→ **WHAT NEEDS TO BE DONE**: Give again, word for word, every line in the entries below from the line with "blen d < 2 ^ 31" up to and including the line with "Proof. unfold encs. cbn.", and no other line.

→ **DATA FOR THE TASK**:
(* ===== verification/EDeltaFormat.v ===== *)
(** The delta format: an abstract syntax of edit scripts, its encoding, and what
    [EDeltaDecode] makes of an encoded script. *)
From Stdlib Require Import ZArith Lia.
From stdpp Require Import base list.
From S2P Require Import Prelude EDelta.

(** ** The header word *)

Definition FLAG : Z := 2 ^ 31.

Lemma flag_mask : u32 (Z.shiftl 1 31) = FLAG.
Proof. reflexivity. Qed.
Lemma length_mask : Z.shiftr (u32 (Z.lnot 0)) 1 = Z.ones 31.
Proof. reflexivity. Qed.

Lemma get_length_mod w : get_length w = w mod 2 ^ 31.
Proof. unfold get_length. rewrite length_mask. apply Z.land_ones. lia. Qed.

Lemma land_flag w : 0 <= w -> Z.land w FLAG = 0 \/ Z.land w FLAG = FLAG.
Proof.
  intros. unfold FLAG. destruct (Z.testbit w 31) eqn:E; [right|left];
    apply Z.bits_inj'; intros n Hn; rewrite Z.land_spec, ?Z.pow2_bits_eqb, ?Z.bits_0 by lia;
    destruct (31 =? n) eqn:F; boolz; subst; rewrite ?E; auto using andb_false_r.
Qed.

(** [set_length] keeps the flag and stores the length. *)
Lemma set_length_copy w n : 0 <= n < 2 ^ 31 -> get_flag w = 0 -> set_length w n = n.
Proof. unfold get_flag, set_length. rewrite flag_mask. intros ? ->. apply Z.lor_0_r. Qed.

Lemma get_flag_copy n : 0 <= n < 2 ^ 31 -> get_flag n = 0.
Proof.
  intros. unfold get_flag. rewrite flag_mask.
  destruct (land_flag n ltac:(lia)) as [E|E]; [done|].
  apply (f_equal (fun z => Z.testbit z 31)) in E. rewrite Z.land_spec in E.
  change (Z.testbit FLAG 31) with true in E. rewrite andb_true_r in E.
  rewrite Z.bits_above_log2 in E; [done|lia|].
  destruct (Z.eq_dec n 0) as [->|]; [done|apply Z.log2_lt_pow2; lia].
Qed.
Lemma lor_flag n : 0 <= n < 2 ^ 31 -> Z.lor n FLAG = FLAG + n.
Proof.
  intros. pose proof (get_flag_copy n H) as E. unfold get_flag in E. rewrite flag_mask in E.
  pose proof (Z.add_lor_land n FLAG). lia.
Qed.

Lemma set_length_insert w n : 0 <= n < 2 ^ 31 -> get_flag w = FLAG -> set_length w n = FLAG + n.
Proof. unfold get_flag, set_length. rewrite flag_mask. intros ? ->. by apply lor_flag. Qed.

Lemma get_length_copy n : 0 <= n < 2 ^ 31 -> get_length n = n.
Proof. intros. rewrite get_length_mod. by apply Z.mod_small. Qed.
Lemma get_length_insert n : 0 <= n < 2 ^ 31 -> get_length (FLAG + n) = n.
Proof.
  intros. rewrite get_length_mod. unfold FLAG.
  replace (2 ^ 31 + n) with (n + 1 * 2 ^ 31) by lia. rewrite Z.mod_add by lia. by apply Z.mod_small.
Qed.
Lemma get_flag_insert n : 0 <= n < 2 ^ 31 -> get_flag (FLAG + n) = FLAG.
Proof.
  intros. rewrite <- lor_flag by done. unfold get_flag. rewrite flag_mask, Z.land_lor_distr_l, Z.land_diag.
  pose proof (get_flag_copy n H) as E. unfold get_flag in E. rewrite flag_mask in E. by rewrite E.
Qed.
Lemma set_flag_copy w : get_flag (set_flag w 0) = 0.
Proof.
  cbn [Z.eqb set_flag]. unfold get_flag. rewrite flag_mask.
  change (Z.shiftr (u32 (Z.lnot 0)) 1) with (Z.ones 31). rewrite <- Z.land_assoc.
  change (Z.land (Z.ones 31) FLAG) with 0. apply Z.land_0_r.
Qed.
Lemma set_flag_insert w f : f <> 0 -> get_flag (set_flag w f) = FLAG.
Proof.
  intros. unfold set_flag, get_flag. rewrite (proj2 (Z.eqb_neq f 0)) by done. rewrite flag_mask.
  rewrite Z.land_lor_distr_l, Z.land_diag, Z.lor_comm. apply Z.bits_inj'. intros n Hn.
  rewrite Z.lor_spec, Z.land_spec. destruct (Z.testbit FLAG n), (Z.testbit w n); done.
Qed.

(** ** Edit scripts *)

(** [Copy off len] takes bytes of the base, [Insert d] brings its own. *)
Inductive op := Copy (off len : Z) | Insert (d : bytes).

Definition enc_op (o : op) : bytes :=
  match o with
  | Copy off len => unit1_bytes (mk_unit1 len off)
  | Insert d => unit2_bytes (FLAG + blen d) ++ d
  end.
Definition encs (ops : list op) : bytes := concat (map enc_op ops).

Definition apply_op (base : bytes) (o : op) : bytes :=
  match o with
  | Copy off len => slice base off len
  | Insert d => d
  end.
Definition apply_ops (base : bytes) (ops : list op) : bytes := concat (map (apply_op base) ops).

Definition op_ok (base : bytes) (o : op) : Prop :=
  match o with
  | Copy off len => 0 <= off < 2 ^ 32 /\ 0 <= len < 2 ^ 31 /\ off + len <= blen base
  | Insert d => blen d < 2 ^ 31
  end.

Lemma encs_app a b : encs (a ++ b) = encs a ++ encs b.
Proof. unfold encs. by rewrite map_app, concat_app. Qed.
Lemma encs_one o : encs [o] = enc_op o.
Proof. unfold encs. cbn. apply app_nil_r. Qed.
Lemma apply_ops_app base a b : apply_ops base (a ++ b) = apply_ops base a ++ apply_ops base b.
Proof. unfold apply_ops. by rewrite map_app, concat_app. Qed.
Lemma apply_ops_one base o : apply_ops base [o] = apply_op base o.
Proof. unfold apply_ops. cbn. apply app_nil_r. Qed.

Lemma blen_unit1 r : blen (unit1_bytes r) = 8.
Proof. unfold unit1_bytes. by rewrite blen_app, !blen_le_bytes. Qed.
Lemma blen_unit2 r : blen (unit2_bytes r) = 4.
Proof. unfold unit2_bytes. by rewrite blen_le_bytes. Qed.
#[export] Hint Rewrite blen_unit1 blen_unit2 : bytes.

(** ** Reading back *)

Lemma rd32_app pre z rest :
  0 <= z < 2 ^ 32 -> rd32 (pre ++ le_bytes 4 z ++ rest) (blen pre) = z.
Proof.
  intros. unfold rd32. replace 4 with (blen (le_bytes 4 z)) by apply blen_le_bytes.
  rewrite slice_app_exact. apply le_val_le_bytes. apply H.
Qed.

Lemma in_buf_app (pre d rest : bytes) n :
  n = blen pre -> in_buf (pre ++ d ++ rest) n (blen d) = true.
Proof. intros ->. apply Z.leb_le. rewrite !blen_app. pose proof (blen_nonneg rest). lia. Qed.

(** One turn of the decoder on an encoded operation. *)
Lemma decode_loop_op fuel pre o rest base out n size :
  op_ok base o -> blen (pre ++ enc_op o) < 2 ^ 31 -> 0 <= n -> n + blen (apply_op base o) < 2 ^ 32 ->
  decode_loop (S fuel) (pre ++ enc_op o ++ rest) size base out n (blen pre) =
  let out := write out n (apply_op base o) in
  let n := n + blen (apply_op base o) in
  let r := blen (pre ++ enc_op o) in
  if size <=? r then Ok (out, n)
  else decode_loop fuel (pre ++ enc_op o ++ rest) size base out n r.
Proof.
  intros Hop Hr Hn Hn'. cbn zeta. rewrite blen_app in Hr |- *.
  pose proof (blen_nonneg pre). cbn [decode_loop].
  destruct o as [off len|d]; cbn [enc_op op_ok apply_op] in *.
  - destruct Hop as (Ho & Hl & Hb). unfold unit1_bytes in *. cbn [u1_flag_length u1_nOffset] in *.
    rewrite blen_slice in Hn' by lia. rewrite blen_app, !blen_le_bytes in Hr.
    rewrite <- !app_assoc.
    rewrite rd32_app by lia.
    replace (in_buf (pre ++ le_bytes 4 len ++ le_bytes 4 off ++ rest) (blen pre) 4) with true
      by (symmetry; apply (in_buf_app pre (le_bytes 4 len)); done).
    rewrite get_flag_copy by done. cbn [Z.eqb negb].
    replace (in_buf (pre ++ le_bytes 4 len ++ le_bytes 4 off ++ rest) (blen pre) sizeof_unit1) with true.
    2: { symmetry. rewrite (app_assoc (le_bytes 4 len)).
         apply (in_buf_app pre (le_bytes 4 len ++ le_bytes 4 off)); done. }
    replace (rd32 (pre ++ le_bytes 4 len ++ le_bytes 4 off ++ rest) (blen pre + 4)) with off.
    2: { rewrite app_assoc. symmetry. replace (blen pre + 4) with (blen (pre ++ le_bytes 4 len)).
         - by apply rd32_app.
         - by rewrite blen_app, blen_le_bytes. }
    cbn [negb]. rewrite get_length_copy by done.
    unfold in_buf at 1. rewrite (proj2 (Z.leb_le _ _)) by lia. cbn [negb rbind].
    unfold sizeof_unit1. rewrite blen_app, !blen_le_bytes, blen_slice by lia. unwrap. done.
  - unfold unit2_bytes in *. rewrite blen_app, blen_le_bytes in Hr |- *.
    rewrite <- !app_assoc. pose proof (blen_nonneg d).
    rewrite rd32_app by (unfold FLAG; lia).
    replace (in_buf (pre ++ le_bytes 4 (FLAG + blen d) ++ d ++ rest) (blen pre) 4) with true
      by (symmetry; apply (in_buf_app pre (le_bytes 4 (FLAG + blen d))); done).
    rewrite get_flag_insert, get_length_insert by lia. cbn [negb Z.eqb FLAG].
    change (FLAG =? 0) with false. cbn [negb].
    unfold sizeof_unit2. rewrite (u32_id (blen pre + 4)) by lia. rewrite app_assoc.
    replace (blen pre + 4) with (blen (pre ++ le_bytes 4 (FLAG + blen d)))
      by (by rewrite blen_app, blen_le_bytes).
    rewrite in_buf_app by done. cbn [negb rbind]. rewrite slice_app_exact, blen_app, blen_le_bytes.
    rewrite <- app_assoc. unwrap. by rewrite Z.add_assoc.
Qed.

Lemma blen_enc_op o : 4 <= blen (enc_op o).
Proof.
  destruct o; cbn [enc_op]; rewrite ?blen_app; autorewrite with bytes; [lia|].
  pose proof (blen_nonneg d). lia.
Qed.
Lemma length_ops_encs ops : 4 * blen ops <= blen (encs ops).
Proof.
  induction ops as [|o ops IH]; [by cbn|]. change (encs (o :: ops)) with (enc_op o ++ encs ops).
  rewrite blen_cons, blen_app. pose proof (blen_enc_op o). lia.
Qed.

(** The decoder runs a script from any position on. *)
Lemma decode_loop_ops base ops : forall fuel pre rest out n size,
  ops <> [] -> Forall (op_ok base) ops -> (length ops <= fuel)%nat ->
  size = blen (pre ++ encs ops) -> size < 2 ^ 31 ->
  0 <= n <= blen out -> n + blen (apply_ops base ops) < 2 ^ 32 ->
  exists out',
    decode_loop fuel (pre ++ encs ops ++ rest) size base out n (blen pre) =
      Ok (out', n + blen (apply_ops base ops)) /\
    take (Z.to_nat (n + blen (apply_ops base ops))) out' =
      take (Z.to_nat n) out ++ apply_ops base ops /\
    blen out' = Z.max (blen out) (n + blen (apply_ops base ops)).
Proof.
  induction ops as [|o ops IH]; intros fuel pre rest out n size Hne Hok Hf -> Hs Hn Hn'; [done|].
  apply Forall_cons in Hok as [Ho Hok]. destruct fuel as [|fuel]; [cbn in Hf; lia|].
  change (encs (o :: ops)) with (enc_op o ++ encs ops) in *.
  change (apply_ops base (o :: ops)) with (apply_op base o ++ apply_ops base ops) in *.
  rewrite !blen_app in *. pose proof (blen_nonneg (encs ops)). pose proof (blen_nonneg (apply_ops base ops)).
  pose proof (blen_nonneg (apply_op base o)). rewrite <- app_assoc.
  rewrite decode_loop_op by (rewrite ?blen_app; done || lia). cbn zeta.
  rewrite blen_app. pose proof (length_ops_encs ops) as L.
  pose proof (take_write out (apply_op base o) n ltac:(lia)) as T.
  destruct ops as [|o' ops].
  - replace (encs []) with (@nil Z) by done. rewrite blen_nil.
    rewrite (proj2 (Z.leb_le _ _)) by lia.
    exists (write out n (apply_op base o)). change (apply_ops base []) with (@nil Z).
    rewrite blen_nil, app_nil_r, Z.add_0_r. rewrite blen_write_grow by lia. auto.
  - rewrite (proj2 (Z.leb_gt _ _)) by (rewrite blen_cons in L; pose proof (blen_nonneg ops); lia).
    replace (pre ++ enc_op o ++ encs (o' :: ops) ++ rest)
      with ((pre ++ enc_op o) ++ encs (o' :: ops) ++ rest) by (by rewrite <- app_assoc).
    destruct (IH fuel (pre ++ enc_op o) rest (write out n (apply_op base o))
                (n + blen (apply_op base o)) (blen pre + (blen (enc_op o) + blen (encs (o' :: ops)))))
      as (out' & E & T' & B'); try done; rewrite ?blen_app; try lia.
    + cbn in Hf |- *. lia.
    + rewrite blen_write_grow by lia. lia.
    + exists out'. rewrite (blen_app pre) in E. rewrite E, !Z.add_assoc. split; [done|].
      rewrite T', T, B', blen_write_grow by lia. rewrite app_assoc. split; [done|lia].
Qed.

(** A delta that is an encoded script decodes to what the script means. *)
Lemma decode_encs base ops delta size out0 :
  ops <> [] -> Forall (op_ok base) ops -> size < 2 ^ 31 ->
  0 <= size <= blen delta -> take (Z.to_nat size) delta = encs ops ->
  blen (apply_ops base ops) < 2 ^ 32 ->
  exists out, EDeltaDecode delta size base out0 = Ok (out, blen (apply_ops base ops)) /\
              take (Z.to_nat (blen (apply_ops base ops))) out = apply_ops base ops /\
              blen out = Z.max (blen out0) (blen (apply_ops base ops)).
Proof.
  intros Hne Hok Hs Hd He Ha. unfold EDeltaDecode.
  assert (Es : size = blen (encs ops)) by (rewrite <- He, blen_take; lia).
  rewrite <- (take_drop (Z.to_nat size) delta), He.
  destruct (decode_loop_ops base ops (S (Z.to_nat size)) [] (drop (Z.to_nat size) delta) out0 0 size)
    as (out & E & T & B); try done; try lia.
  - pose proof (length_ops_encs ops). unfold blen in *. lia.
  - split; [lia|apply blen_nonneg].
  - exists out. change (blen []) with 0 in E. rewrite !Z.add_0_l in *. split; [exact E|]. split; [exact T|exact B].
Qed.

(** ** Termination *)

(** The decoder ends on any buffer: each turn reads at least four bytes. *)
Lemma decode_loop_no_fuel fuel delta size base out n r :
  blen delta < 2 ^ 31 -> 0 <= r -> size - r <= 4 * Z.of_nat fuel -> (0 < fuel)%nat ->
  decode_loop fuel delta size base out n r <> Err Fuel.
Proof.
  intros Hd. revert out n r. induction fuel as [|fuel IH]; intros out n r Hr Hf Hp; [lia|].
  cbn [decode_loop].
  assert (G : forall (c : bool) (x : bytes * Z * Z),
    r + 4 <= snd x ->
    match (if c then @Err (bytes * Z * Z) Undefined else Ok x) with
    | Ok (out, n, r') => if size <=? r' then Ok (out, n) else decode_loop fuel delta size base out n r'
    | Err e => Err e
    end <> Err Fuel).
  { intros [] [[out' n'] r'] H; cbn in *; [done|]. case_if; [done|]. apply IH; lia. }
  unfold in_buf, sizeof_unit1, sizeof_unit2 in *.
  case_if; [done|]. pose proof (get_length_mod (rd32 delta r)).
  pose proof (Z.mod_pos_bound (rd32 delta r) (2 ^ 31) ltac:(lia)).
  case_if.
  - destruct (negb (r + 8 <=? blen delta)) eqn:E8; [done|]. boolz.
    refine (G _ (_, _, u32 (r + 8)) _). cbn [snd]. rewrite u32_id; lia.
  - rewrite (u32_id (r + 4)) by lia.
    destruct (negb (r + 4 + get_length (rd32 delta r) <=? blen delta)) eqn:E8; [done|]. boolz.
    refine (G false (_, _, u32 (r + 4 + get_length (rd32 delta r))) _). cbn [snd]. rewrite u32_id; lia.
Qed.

→ **SOLVED EXERCISE**:
  | Insert d => blen d < 2 ^ 31
  end.

Lemma encs_app a b : encs (a ++ b) = encs a ++ encs b.
Proof. unfold encs. by rewrite map_app, concat_app. Qed.
Lemma encs_one o : encs [o] = enc_op o.
Proof. unfold encs. cbn. apply app_nil_r. Qed.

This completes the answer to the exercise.